Mixing New Year’s Resolutions and the Gospel

By January 2, 2013 culture, faith 3 Comments

resoltuionsIt’s Day 2 of 2013.

How are your New Year’s Resolutions holding out?

I’m still shaping mine up, so I’ve not broken them . . . but I know I will. Come December 31, 2013, I will look back and see all the places my hopes and dreams for the new year got derailed. I participate in the resolution ritual anyhow, knowing that if I aim at nothing, I will hit it every time.

As I attempt to walk out my resolutions, I have to be careful. The desire to achieve and conquer my New Year’s Resolutions tempts me to frenzy and fret. (At first, anyhow!) I have to make a conscious effort to temper my frenzy with the truth of the Gospel. God says that in Christ Jesus, I am fully loved in this moment and I won’t be more loved on December 31 even if I kept all my resolutions for the whole year. The Gospel tells me that my performance is not earning my keep. That’s why it’s called Good News—it tells us we get to be still and find rest for our souls.
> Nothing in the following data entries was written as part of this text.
(* ===== verification/Channel.v ===== *)
(** The instrumented bounded channel of [kgi-core] (channel.rs): a tokio channel
    whose two halves keep its occupancy and high-water mark under one lock.

    A send takes a permit, counts the value under the lock, then hands it to
    the channel; a receive pops a value, then counts it out.  Every one of
    these is a step of [channel_step], and the halves interleave.  The queue
    the processing workers see of such a channel is [BoundedQueue]. *)

From S2P Require Import Prelude Model Ingress IngressSafety.

#[local] Open Scope N_scope.

(** * The queue its users rely on *)

Definition PROCESSING_DATA_CHANNEL_CAPACITY : N := 1024.

Inductive TrySendError := QueueFull | QueueClosed.
#[global] Instance TrySendError_eq_dec : EqDecision TrySendError.
Proof. solve_decision. Defined.

Record BoundedQueue (A : Type) := MkBoundedQueue { bq_items : list A; bq_open : bool }.
Arguments MkBoundedQueue {A}.
Arguments bq_items {A}.
Arguments bq_open {A}.

Definition bounded_channel {A} : BoundedQueue A := MkBoundedQueue [] true.

Definition bq_try_send {A} (capacity : N) (x : A) (q : BoundedQueue A) : BoundedQueue A * Result unit TrySendError :=
  if bq_open q
  then if decide (N.of_nat (length (bq_items q)) < capacity)
       then (MkBoundedQueue (bq_items q ++ [x]) true, Ok tt)
       else (q, Err QueueFull)
  else (q, Err QueueClosed).

Definition bq_try_recv {A} (q : BoundedQueue A) : option (A * BoundedQueue A) :=
  match bq_items q with
  | [] => None
  | x :: xs => Some (x, MkBoundedQueue xs (bq_open q))
  end.

(** * The instrumented channel *)

Record BoundedChannelMetricsSnapshot := MkChannelMetrics {
  cm_current_occupancy : N;
  cm_high_water_mark : N
}.

Record BoundedChannelState := MkBoundedChannelState {
  cs_metrics : BoundedChannelMetricsSnapshot;
  cs_receiver_open : bool
}.

Definition enqueue (s : BoundedChannelState) : option (BoundedChannelState * bool) :=
  if cs_receiver_open s
  then
    let m := cs_metrics s in
    occupancy ← checked_add (cm_current_occupancy m) 1;
    Some (MkBoundedChannelState (MkChannelMetrics occupancy (cm_high_water_mark m `max` occupancy)) true, true)
  else Some (s, false).

Definition dequeue (s : BoundedChannelState) : BoundedChannelState :=
  let m := cs_metrics s in
  MkBoundedChannelState (MkChannelMetrics (saturating_sub (cm_current_occupancy m) 1) (cm_high_water_mark m))
    (cs_receiver_open s).

Definition close_receiver (s : BoundedChannelState) : BoundedChannelState :=
  MkBoundedChannelState (MkChannelMetrics 0 (cm_high_water_mark (cs_metrics s))) false.

Section Channel.
Context {A Chan : Type} `{MpscLaws A Chan}.

(** The channel and the operations in progress: senders that hold a permit and
    have not counted their value, or have counted and not handed it over, and
    the value popped and not counted out. *)
Record BoundedChannel := MkBoundedChannel {
  bc_inner : Chan;
  bc_state : BoundedChannelState;
  bc_reserved : N;
  bc_counted : N;
  bc_popped : option A
}.

Definition bounded_channel_new (capacity : N) : BoundedChannel :=
  MkBoundedChannel (mpsc_channel capacity) (MkBoundedChannelState (MkChannelMetrics 0 0) true) 0 0 None.

Inductive ChannelEvent :=
  | ChReserve
  | ChTryReserve
  | ChEnqueue
  | ChSend (value : A)
  | ChPop
  | ChDequeue
  | ChCloseReceiver
  | ChDropReceiver.

(** One step; [None] is an arithmetic overflow of the count, an event that is
    not enabled changes nothing. *)
Definition channel_step (ev : ChannelEvent) (c : BoundedChannel) : option BoundedChannel :=
  let '(MkBoundedChannel inner s reserved counted popped) := c in
  match ev with
  | ChReserve =>
    let '(inner, r) := mpsc_reserve inner in
    Some (MkBoundedChannel inner s (match r with Ready (Ok _) => reserved + 1 | _ => reserved end) counted popped)
  | ChTryReserve =>
    let '(inner, r) := mpsc_try_reserve inner in
    Some (MkBoundedChannel inner s (match r with Ok _ => reserved + 1 | _ => reserved end) counted popped)
  | ChEnqueue =>
    if decide (0 < reserved)
    then '(s, accepted) ← enqueue s;
      Some (if (accepted : bool)
            then MkBoundedChannel inner s (reserved - 1) (counted + 1) popped
            else MkBoundedChannel (mpsc_permit_drop inner) s (reserved - 1) counted popped)
    else Some c
  | ChSend value =>
    if decide (0 < counted)
    then Some (MkBoundedChannel (mpsc_permit_send value inner) s reserved (counted - 1) popped)
    else Some c
  | ChPop =>
    if bool_decide (popped = None) && cs_receiver_open s
    then
      let '(inner, r) := mpsc_recv inner in
      Some (MkBoundedChannel inner s reserved counted (match r with Ready (Some x) => Some x | _ => None end))
    else Some c
  | ChDequeue =>
    match popped with
    | Some _ => Some (MkBoundedChannel inner (dequeue s) reserved counted None)
    | None => Some c
    end
  | ChCloseReceiver =>
    if bool_decide (popped = None) then Some (MkBoundedChannel inner (close_receiver s) reserved counted popped) else Some c
  | ChDropReceiver =>
    if cs_receiver_open s then Some c
    else Some (MkBoundedChannel (mpsc_drop_receiver inner) s reserved counted popped)
  end.

(** ** The operations run alone *)

Definition try_send_alone (value : A) (c : BoundedChannel) : option (BoundedChannel * Result unit TrySendError) :=
  let '(inner, r) := mpsc_try_reserve (bc_inner c) in
  match r with
  | Err MpscFull => Some (MkBoundedChannel inner (bc_state c) (bc_reserved c) (bc_counted c) (bc_popped c), Err QueueFull)
  | Err MpscClosed => Some (MkBoundedChannel inner (bc_state c) (bc_reserved c) (bc_counted c) (bc_popped c), Err QueueClosed)
  | Ok _ =>
    '(s, accepted) ← enqueue (bc_state c);
    Some (if (accepted : bool)
          then (MkBoundedChannel (mpsc_permit_send value inner) s (bc_reserved c) (bc_counted c) (bc_popped c), Ok tt)
          else (MkBoundedChannel (mpsc_permit_drop inner) s (bc_reserved c) (bc_counted c) (bc_popped c), Err QueueClosed))
  end.

Definition recv_alone (c : BoundedChannel) : BoundedChannel * Poll (option A) :=
  let '(inner, r) := mpsc_recv (bc_inner c) in
  let s := match r with Ready (Some _) => dequeue (bc_state c) | _ => bc_state c end in
  (MkBoundedChannel inner s (bc_reserved c) (bc_counted c) (bc_popped c), r).

(** * The invariant *)

Inductive channel_reachable (capacity : N) : BoundedChannel → Prop :=
  | channel_new : channel_reachable capacity (bounded_channel_new capacity)
  | channel_next ev c c' : channel_reachable capacity c → channel_step ev c = Some c' → channel_reachable capacity c'.

Definition popped_count (c : BoundedChannel) : N := match bc_popped c with Some _ => 1 | None => 0 end.
Definition queued (c : BoundedChannel) : N := N.of_nat (length (cv_queue (mpsc_view (bc_inner c)))).

Record bounded_channel_inv (capacity : N) (c : BoundedChannel) : Prop := {
  bi_capacity : cv_capacity (mpsc_view (bc_inner c)) = capacity;
  bi_permits : cv_permits (mpsc_view (bc_inner c)) = bc_reserved c + bc_counted c;
  bi_used : cv_used (mpsc_view (bc_inner c)) ≤ capacity;
  bi_high : cm_current_occupancy (cs_metrics (bc_state c)) ≤ cm_high_water_mark (cs_metrics (bc_state c)) ≤ capacity + 1;
  bi_occupancy : if cs_receiver_open (bc_state c)
                 then cm_current_occupancy (cs_metrics (bc_state c)) = queued c + bc_counted c + popped_count c
                 else cm_current_occupancy (cs_metrics (bc_state c)) = 0 ∧ bc_popped c = None;
  bi_open : cs_receiver_open (bc_state c) = true → cv_closed (mpsc_view (bc_inner c)) = false
}.

Lemma bounded_channel_new_inv capacity : bounded_channel_inv capacity (bounded_channel_new capacity).
Proof. split; unfold cv_used, queued, popped_count; simpl; rewrite ?mpsc_channel_law; simpl; done || lia. Qed.

Lemma channel_step_inv capacity ev c :
  capacity < U64_MAX → bounded_channel_inv capacity c →
  ∃ c', channel_step ev c = Some c' ∧ bounded_channel_inv capacity c'.
Proof.
  intros Hcap [I1 I2 I3 I4 I5 I6]. destruct c as [inner s reserved counted popped].
  unfold cv_used, queued, popped_count in *. simpl in *.
  destruct ev as [| | |value| | | |]; simpl.
  - pose proof (mpsc_reserve_law inner) as Hl. cbv zeta in Hl. destruct (mpsc_reserve inner) as [inner' r].
    eexists. split; [done|]. destruct (cv_closed (mpsc_view inner)) eqn:Ec.
    { destruct Hl as [Hv ->]. split; unfold cv_used, queued, popped_count; simpl; rewrite ?Hv, ?Ec; done. }
    unfold cv_used in Hl. case_decide; destruct Hl as [Hv ->];
      split; unfold cv_used, queued, popped_count; simpl; rewrite ?Hv; simpl; try done; lia.
  - pose proof (mpsc_try_reserve_law inner) as Hl. cbv zeta in Hl. destruct (mpsc_try_reserve inner) as [inner' r].
    eexists. split; [done|]. destruct (cv_closed (mpsc_view inner)) eqn:Ec.
    { destruct Hl as [Hv ->]. split; unfold cv_used, queued, popped_count; simpl; rewrite ?Hv, ?Ec; done. }
    unfold cv_used in Hl. case_decide; destruct Hl as [Hv ->];
      split; unfold cv_used, queued, popped_count; simpl; rewrite ?Hv; simpl; try done; lia.
  - case_decide as Hr; [|eexists; split; [done|]; by split]. unfold enqueue.
    destruct (cs_receiver_open s) eqn:Eo.
    + rewrite checked_add_Some by (destruct popped; lia). run_bind. eexists. split; [done|].
      split; unfold cv_used, queued, popped_count; simpl; try done; [lia|destruct popped; lia..].
    + run_bind. eexists. split; [done|].
      split; unfold cv_used, queued, popped_count; simpl; rewrite ?mpsc_permit_drop_law, ?Eo; simpl; try done; lia.
  - case_decide as Hc; [|eexists; split; [done|]; by split]. eexists. split; [done|].
    split; unfold cv_used, queued, popped_count; simpl; rewrite ?mpsc_permit_send_law by lia; simpl;
      rewrite ?length_app; simpl; try done; try lia. destruct (cs_receiver_open s); [lia|done].
  - destruct (bool_decide (popped = None) && cs_receiver_open s) eqn:Eg; [|eexists; split; [done|]; by split].
    apply andb_true_iff in Eg as [Ep%bool_decide_eq_true Eo]. subst popped. rewrite Eo in I5.
    pose proof (mpsc_recv_law inner) as Hl. cbv zeta in Hl. destruct (mpsc_recv inner) as [inner' r].
    eexists. split; [done|]. destruct (cv_queue (mpsc_view inner)) as [|x q] eqn:Eq; destruct Hl as [Hv ->].
    + assert (∀ b, match (if b : bool then Ready (@None A) else PollPending) with Ready (Some x) => Some x | _ => None end
        = None) as -> by (by intros []).
      split; unfold cv_used, queued, popped_count; simpl; rewrite ?Hv, ?Eq, ?Eo; try done; auto.
    + split; unfold cv_used, queued, popped_count; simpl; rewrite ?Hv, ?Eo; simpl in *; try done; try lia; auto.
  - destruct popped as [x|]; eexists; (split; [done|]); [|by split].
    split; unfold cv_used, queued, popped_count, dequeue, saturating_sub; simpl; try done; [lia|].
    destruct (cs_receiver_open s); [lia|by destruct I5].
  - case_bool_decide as Ep; eexists; (split; [done|]); [|by split].
    split; unfold cv_used, queued, popped_count; simpl; try done. lia.
  - destruct (cs_receiver_open s) eqn:Eo; eexists; (split; [done|]); [split; unfold cv_used, queued, popped_count; simpl; rewrite ?Eo; try done; auto|].
    split; unfold cv_used, queued, popped_count; simpl; rewrite ?mpsc_drop_receiver_law, ?Eo; simpl; try done. lia.
Qed.

Lemma channel_reachable_inv capacity c :
  capacity < U64_MAX → channel_reachable capacity c → bounded_channel_inv capacity c.
Proof.
  intros Hcap. induction 1 as [|ev c c' _ IH E]; [apply bounded_channel_new_inv|].
  destruct (channel_step_inv capacity ev c Hcap IH) as (c1 & E1 & Hi). congruence.
Qed.

(** * The queue it implements *)

(** The queue of a channel whose receiver lives or is gone. *)
Definition queue_of (c : BoundedChannel) : BoundedQueue A :=
  MkBoundedQueue (cv_queue (mpsc_view (bc_inner c))) (negb (cv_closed (mpsc_view (bc_inner c)))).

(** No operation is in progress, and the receiver is whole or wholly gone. *)
Definition channel_quiet (c : BoundedChannel) : Prop :=
  bc_reserved c = 0 ∧ bc_counted c = 0 ∧ bc_popped c = None ∧
  cs_receiver_open (bc_state c) = negb (cv_closed (mpsc_view (bc_inner c))).

Lemma try_send_alone_refines capacity value c :
  capacity < U64_MAX → bounded_channel_inv capacity c → channel_quiet c →
  ∃ c' r, try_send_alone value c = Some (c', r) ∧ bq_try_send capacity value (queue_of c) = (queue_of c', r) ∧
    bounded_channel_inv capacity c' ∧ channel_quiet c'.
Proof.
  intros Hcap [I1 I2 I3 I4 I5 I6] (Q1 & Q2 & Q3 & Q4). destruct c as [inner s reserved counted popped]. simpl in *.
  subst reserved counted popped. unfold try_send_alone, bq_try_send, queue_of, cv_used, queued, popped_count in *. simpl in *.
  rewrite I2, N.add_0_r in I3. pose proof (mpsc_try_reserve_law inner) as Hl. cbv zeta in Hl.
  destruct (mpsc_try_reserve inner) as [inner' r]. destruct (cv_closed (mpsc_view inner)) eqn:Ec; simpl in *.
  { destruct Hl as [Hv ->]. eexists _, _. split; [done|]. simpl. rewrite Hv, Ec. split_and!; [done| |].
    - split; unfold cv_used, queued, popped_count; simpl; rewrite ?Hv, ?I2, ?Q4, ?N.add_0_r; simpl; try done; try lia; try (by rewrite Q4 in I5); by rewrite Q4.
    - split_and!; simpl; try done. by rewrite Hv, Ec. }
  rewrite Q4 in I5. unfold cv_used in Hl. rewrite I1, I2, N.add_0_r in Hl. case_decide as Hfull; destruct Hl as [Hv ->].
  - unfold enqueue. rewrite Q4, checked_add_Some by lia. run_bind. eexists _, _. split; [done|]. simpl.
    assert (mpsc_view (mpsc_permit_send value inner') = cv_push value 0 (mpsc_view inner)) as Hs.
    { rewrite mpsc_permit_send_law by (rewrite Hv; simpl; lia). by rewrite Hv. }
    rewrite Hs. simpl. rewrite Ec. split_and!; [done| |].
    + split; unfold cv_used, queued, popped_count; simpl; rewrite ?Hs; simpl; rewrite ?length_app; simpl; try done; try lia; auto.
    + split_and!; simpl; try done. by rewrite Hs; simpl; rewrite Ec.
  - eexists _, _. split; [done|]. simpl. rewrite Hv, Ec. split_and!; [done| |].
    + split; unfold cv_used, queued, popped_count; simpl; rewrite ?Hv, ?I2, ?Q4, ?N.add_0_r; simpl; try done; try lia; try (by rewrite Q4).
    + split_and!; simpl; try done. by rewrite Hv, Ec.
Qed.

Lemma recv_alone_refines capacity c :
  bounded_channel_inv capacity c → channel_quiet c → cs_receiver_open (bc_state c) = true →
  let '(c', r) := recv_alone c in
  bounded_channel_inv capacity c' ∧ channel_quiet c' ∧
  match r with
  | Ready (Some x) => bq_try_recv (queue_of c) = Some (x, queue_of c')
  | _ => bq_try_recv (queue_of c) = None ∧ queue_of c' = queue_of c
  end.
Proof.
  intros [I1 I2 I3 I4 I5 I6] (Q1 & Q2 & Q3 & Q4) Ho. destruct c as [inner s reserved counted popped]. simpl in *.
  subst reserved counted popped. unfold recv_alone, bq_try_recv, queue_of, cv_used, queued, popped_count in *. simpl in *.
  rewrite Ho in *. pose proof (mpsc_recv_law inner) as Hl. cbv zeta in Hl. destruct (mpsc_recv inner) as [inner' r].
  destruct (cv_queue (mpsc_view inner)) as [|x q] eqn:Eq; destruct Hl as [Hv ->].
  - assert (bounded_channel_inv capacity (MkBoundedChannel inner' s 0 0 None)) as Hi.
    { split; unfold cv_used, queued, popped_count; simpl; rewrite ?Hv, ?Eq, ?Ho; simpl; try done; auto. }
    assert (channel_quiet (MkBoundedChannel inner' s 0 0 None)) as Hq by (split_and!; simpl; rewrite ?Hv, ?Ho; done).
    destruct ((cv_closed _ || _) && _); simpl; rewrite Hv, Eq; by split_and!.
  - simpl. split_and!; simpl; rewrite ?Hv; try done.
    split; unfold cv_used, queued, popped_count, saturating_sub; simpl; rewrite ?Hv, ?Ho; simpl in *; unfold saturating_sub; try done; try lia.
    split_and!; simpl; rewrite ?Hv, ?Ho; done.
Qed.
End Channel.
Sometimes our hearts twist the good news around. We agree it’s good news, but then go on living as if the good news was never given. We return to striving and trying to be something worthy. Here’s how Elyse Fitzpatrick says it in her book Because He Loves Me:

Instead of humbly receiving the gracious love of our Father and depending daily on him, we want to believe that we really can improve ourselves.

That’s what New Year’s Resolutions do to me. They tempt me to believe that I can improve myself. That’s our brokenness out-shouting the good news. And sometimes, we don’t want the good news because we like to fancy ourselves powerful enough to change our spots.

Does this mean I should give up my 2013 goals? No, I don’t think so, for it is within these goals and pursuits that I will learn how to rest in Him to do for me what I will not be able to do on my own. The goals and pursuits are not necessarily wrong—it’s the reason I’m doing them and the power with which I pursue them that matters. Fitzpatrick asserts that transformation (the reason we make resolutions) occurs “while we gaze upon [Jesus], think about him, and muse on him as he has revealed himself to us in the gospel.” So I can make resolutions, but the power to see them come to pass is not in my striving and effort but in Christ who will accomplish all things for me through the power of His love for me.

It’s like I have one goal—to gaze upon, think about, and muse on Jesus—and the other goals will flow out of this one. Come December 31, 2013, I would love to say that God worked the knowledge of His love in me so that my goals and pursuits were worthy of whatever effort I expended throughout the year.

Whatever your resolutions, I do hope you know more of God’s love in 2013.